====== Extracted entries

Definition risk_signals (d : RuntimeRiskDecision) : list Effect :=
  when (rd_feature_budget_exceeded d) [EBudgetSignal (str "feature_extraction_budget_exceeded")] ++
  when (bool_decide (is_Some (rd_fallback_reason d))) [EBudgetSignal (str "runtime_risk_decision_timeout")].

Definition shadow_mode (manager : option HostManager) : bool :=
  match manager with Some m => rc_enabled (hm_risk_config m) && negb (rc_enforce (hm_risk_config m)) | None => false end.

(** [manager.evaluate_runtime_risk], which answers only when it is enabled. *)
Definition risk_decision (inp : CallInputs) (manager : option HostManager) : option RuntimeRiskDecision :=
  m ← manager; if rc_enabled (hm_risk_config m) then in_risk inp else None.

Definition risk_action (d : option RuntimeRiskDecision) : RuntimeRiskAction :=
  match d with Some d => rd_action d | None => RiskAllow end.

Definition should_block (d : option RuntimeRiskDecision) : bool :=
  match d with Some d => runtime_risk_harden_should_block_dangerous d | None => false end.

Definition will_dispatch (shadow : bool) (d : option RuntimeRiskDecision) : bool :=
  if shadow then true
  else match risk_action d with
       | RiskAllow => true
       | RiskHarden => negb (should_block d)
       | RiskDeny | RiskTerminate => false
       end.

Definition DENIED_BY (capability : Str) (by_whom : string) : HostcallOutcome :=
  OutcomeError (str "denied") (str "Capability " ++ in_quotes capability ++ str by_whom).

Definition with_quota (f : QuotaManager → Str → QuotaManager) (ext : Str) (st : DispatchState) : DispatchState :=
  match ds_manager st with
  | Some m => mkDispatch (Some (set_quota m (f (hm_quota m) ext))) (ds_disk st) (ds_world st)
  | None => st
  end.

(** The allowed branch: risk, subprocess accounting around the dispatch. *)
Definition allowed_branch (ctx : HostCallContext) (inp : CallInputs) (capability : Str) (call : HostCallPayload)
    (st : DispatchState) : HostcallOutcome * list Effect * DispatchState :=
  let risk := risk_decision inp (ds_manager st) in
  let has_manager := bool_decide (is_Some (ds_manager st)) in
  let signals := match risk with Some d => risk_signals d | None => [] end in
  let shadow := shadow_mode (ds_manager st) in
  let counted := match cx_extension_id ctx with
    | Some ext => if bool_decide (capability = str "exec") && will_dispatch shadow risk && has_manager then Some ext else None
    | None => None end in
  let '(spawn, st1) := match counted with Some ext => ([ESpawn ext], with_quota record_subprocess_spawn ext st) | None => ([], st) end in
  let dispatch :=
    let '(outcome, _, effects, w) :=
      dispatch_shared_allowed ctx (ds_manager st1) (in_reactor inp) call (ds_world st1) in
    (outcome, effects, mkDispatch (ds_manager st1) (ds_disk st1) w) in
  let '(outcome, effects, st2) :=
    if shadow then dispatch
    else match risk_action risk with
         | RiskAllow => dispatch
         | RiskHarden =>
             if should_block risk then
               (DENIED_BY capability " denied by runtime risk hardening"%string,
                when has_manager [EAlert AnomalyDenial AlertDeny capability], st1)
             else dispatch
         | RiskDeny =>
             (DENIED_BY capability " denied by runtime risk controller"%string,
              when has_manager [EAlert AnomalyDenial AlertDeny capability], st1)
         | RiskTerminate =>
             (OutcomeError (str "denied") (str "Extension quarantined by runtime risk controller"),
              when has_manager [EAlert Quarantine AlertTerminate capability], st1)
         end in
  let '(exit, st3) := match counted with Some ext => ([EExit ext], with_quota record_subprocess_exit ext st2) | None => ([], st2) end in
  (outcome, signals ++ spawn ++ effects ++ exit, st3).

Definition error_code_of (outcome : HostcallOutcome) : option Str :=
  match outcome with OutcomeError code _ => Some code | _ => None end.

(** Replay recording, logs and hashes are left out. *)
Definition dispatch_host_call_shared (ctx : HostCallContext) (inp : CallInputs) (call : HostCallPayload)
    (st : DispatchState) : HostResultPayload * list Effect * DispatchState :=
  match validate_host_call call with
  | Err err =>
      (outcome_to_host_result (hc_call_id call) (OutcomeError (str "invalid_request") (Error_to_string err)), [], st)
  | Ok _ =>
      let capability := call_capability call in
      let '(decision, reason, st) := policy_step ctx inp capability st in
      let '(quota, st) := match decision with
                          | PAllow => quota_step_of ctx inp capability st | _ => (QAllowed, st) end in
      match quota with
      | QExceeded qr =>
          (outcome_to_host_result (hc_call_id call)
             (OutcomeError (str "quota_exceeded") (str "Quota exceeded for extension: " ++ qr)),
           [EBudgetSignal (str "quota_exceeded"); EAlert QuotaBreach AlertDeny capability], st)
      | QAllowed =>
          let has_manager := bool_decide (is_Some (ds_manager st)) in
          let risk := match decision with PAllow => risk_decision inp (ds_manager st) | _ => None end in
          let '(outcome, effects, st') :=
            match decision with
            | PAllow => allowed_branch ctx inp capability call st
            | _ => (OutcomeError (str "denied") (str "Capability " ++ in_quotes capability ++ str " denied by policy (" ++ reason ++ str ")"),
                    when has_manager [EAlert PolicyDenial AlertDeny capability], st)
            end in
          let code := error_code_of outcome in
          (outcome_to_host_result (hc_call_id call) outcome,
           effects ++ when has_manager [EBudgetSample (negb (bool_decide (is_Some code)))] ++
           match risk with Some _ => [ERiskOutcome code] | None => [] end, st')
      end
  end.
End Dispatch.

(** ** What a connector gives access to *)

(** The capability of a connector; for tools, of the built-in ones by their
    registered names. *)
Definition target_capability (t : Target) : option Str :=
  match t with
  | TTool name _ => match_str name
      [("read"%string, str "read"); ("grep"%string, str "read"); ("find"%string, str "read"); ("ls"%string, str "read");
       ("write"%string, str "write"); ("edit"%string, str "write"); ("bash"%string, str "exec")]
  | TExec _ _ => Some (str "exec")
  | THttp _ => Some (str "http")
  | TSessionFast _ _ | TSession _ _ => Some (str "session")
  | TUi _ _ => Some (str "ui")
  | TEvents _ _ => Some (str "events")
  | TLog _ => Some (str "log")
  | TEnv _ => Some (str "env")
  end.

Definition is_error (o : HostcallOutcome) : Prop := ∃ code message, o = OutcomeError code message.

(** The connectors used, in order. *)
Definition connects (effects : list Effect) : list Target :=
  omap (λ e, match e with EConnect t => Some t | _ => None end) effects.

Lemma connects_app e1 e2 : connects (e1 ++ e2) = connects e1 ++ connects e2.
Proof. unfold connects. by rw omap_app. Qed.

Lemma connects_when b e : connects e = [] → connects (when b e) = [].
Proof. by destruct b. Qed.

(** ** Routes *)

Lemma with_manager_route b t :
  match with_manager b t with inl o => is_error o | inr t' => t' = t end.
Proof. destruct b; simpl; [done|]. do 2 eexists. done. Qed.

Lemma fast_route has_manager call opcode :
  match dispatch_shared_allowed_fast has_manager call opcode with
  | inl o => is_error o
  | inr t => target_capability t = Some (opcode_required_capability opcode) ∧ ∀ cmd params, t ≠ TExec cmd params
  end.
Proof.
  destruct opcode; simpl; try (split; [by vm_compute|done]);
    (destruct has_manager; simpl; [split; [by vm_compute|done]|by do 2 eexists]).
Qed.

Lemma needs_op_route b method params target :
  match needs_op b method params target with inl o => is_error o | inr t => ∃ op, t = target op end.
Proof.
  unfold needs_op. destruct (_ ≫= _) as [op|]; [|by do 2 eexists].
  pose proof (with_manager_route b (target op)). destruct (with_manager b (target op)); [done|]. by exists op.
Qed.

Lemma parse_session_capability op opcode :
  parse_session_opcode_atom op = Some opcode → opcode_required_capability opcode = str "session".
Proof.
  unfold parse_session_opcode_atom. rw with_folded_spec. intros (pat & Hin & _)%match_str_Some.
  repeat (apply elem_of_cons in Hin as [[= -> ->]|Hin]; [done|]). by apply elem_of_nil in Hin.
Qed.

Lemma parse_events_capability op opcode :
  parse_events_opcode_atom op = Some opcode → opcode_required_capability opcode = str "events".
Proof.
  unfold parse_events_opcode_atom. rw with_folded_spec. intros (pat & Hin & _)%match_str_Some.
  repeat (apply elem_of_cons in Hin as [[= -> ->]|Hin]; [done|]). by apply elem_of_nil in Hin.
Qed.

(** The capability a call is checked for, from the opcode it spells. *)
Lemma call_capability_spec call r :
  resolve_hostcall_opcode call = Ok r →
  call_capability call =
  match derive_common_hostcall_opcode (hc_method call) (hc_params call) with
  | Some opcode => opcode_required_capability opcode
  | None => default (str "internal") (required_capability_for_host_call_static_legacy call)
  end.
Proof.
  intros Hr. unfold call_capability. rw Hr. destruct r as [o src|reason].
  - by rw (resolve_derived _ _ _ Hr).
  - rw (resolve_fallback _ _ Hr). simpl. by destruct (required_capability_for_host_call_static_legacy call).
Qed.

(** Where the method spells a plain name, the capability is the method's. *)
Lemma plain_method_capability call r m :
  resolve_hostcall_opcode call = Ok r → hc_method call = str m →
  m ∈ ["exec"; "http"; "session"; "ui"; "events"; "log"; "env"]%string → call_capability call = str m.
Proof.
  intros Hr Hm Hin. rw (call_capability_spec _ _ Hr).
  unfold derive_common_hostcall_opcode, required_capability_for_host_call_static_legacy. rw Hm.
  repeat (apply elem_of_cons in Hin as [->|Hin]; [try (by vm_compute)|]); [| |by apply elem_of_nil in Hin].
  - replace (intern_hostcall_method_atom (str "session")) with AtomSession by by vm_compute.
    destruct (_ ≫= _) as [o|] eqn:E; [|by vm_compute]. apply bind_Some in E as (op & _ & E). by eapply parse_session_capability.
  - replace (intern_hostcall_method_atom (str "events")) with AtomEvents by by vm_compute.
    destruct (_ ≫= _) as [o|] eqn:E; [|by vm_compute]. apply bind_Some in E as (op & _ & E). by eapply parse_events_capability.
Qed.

============
====== Extracted entries

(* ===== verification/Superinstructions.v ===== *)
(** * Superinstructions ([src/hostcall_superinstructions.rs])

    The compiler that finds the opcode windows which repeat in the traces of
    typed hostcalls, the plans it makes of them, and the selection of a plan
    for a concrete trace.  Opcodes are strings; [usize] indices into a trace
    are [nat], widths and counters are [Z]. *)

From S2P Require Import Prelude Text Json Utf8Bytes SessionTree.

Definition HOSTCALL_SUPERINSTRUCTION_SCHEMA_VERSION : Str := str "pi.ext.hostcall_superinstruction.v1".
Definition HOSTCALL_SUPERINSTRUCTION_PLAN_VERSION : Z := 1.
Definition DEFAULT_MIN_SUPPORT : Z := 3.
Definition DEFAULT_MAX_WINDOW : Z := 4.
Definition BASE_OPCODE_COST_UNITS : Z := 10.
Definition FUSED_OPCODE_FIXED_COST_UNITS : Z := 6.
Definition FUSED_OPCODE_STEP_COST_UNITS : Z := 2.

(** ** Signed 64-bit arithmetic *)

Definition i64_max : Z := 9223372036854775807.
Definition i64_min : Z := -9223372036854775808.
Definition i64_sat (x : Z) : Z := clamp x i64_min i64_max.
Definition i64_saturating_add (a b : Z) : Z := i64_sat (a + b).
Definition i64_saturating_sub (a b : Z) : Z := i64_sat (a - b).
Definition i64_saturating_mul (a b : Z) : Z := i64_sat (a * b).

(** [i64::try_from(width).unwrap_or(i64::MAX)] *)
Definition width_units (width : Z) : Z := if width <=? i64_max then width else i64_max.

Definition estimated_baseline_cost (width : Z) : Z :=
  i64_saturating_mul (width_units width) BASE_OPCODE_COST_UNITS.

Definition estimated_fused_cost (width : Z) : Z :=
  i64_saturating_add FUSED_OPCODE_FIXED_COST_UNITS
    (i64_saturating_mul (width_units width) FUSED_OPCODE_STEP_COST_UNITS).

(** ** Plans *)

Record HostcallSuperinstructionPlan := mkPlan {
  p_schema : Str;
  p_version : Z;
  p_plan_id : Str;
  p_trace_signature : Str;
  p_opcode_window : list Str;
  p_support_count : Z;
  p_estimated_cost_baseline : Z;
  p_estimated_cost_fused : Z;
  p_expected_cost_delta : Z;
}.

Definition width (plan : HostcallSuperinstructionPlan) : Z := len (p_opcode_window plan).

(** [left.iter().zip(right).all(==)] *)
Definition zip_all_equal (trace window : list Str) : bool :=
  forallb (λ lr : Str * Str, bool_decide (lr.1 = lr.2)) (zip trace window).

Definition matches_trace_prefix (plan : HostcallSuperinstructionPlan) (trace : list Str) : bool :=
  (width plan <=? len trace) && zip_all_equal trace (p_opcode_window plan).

============

Exercise objective: From the records above, copy only the lines starting with the line that holds "(destruct has_manager; simpl;" and going on through the line that holds "resolve_hostcall_opcode call = Ok r → hc_method", exactly as written.

Written answer:
    (destruct has_manager; simpl; [split; [by vm_compute|done]|by do 2 eexists]).
Qed.

Lemma needs_op_route b method params target :
  match needs_op b method params target with inl o => is_error o | inr t => ∃ op, t = target op end.
Proof.
  unfold needs_op. destruct (_ ≫= _) as [op|]; [|by do 2 eexists].
  pose proof (with_manager_route b (target op)). destruct (with_manager b (target op)); [done|]. by exists op.
Qed.

Lemma parse_session_capability op opcode :
  parse_session_opcode_atom op = Some opcode → opcode_required_capability opcode = str "session".
Proof.
  unfold parse_session_opcode_atom. rw with_folded_spec. intros (pat & Hin & _)%match_str_Some.
  repeat (apply elem_of_cons in Hin as [[= -> ->]|Hin]; [done|]). by apply elem_of_nil in Hin.
Qed.

Lemma parse_events_capability op opcode :
  parse_events_opcode_atom op = Some opcode → opcode_required_capability opcode = str "events".
Proof.
  unfold parse_events_opcode_atom. rw with_folded_spec. intros (pat & Hin & _)%match_str_Some.
  repeat (apply elem_of_cons in Hin as [[= -> ->]|Hin]; [done|]). by apply elem_of_nil in Hin.
Qed.

(** The capability a call is checked for, from the opcode it spells. *)
Lemma call_capability_spec call r :
  resolve_hostcall_opcode call = Ok r →
  call_capability call =
  match derive_common_hostcall_opcode (hc_method call) (hc_params call) with
  | Some opcode => opcode_required_capability opcode
  | None => default (str "internal") (required_capability_for_host_call_static_legacy call)
  end.
Proof.
  intros Hr. unfold call_capability. rw Hr. destruct r as [o src|reason].
  - by rw (resolve_derived _ _ _ Hr).
  - rw (resolve_fallback _ _ Hr). simpl. by destruct (required_capability_for_host_call_static_legacy call).
Qed.

(** Where the method spells a plain name, the capability is the method's. *)
Lemma plain_method_capability call r m :
  resolve_hostcall_opcode call = Ok r → hc_method call = str m →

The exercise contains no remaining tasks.